Exercise objective —
Go to the line in the entries below that holds "else if Py.gtb" and repeat exactly from there through the line that holds "w <- _getMagnifierWindow last_left", inclusive.

Input for this task —
(** [_getMagnifierWindow(x, y)]: (left, top, visible_width, visible_height),
    in exact arithmetic; [Binary64._getMagnifierWindow] is the same function
    on doubles. *)
Definition _getMagnifierWindow (x y : Q) : M (Z * Z * Q * Q) :=
  screen_width <- get_env screen_width ;;
  screen_height <- get_env screen_height ;;
  zoom <- get_self zoom ;;
  if Qeq_bool zoom 0 then raise ZeroDivisionError else
  let visible_width := (screen_width / zoom)%Q in
  let visible_height := (screen_height / zoom)%Q in
  let left := Py.int (x - visible_width / 2) in
  let top := Py.int (y - visible_height / 2) in
  let left := Z.max 0 (Z.min left (Py.int (screen_width - visible_width))) in
  let top := Z.max 0 (Z.min top (Py.int (screen_height - visible_height))) in
  ret (left, top, visible_width, visible_height).

(** [_continueMagnifier]: re-arm while on, otherwise tear down. *)
Definition _continueMagnifier : M unit :=
  t <- get_self timer ;;
  match t with Some t => Stop t | None => ret tt end ;;;
  on <- get_self magnifier_is_on ;;
  if on then
    t <- CallLater ;;
    upd_self (set_timer (Some t))
  else
    upd_self (set_timer None) ;;;
    _resetMagnifier.

(** [_centerMagnifier(x, y)].  The event records the Python values handed
    to [c_float] and [c_int]. *)
Definition _centerMagnifier (x y : Q) : M unit :=
  w <- _getMagnifierWindow x y ;;
  let '(left_, top_, _, _) := w in
  api <- get_env magnification ;;
  match api with
  | Some result =>
      zoom <- get_self zoom ;;
      upd_env (emit (MagTransform zoom left_ top_)) ;;;
      if negb result then log_info LogSetFailed else ret tt
  | None => log_info LogApiMissing
  end ;;;
  _continueMagnifier.

(** [_getNVDAPosition]: the review point, else the centre of the navigator
    object, else (0, 0). *)
Definition _getNVDAPosition : M Py.point :=
  review <- get_env review_point ;;
  match review with
  | Some point => ret point
  | None =>
      location <- get_env navigator_location ;;
      match location with
      | Some (left_, top_, width, height) =>
          ret (left_ + width / 2, top_ + height / 2)
      | None => log_info LogNoLocation ;;; ret (0, 0)
      end
  end.

(** [_getMousePosition]. *)
Definition _getMousePosition : M Py.point := get_env cursor.

(** [winUser.setCursorPos(x, y)]: the pointer device is moved there, and
    [GetCursorPos] reads that position until the user moves the pointer. *)
Definition setCursorPos (pos : Py.point) : M unit :=
  upd_env (fun w => emit (SetCursorPos (fst pos) (snd pos)) (set_cursor pos w)).

(** The [if mouse < min: ... elif mouse > max: ...] of [_isMouseNearBorder],
    which the source writes once for x and once for y. *)
Definition border_delta (min_v max_v : Q) (mouse_v : Z) : Q :=
  if Py.ltb mouse_v min_v then mouse_v - min_v
  else if Py.gtb mouse_v max_v then mouse_v - max_v
  else 0.

(** [_isMouseNearBorder]: the anchor, moved so that the pointer is back at
    the margin. *)
Definition _isMouseNearBorder : M (Q * Q) :=
  last_left <- get_self last_screen_left ;;
  last_top <- get_self last_screen_top ;;
  w <- _getMagnifierWindow last_left last_top ;;
  let '(left_, top_, visible_width, visible_height) := w in
  mouse <- _getMousePosition ;;
  let '(mouse_x, mouse_y) := mouse in
  upd_self (set_last_mouse_pos (mouse_x, mouse_y)) ;;;
  let min_x : Q := (left_ + MARGIN_BORDER)%Z in
  let max_x : Q := (left_ + visible_width - MARGIN_BORDER)%Q in
  let min_y : Q := (top_ + MARGIN_BORDER)%Z in
  let max_y : Q := (top_ + visible_height - MARGIN_BORDER)%Q in
  let dx := border_delta min_x max_x mouse_x in
  let dy := border_delta min_y max_y mouse_y in
  (if Py.neb dx 0 || Py.neb dy 0 then
     upd_self (fun p => set_last_screen (last_screen_left p + dx)
                                        (last_screen_top p + dy) p)
   else ret tt) ;;;
  l <- get_self last_screen_left ;;
  t <- get_self last_screen_top ;;
  ret (l, t).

Task result —
  else if Py.gtb mouse_v max_v then mouse_v - max_v
  else 0.

(** [_isMouseNearBorder]: the anchor, moved so that the pointer is back at
    the margin. *)
Definition _isMouseNearBorder : M (Q * Q) :=
  last_left <- get_self last_screen_left ;;
  last_top <- get_self last_screen_top ;;
  w <- _getMagnifierWindow last_left last_top ;;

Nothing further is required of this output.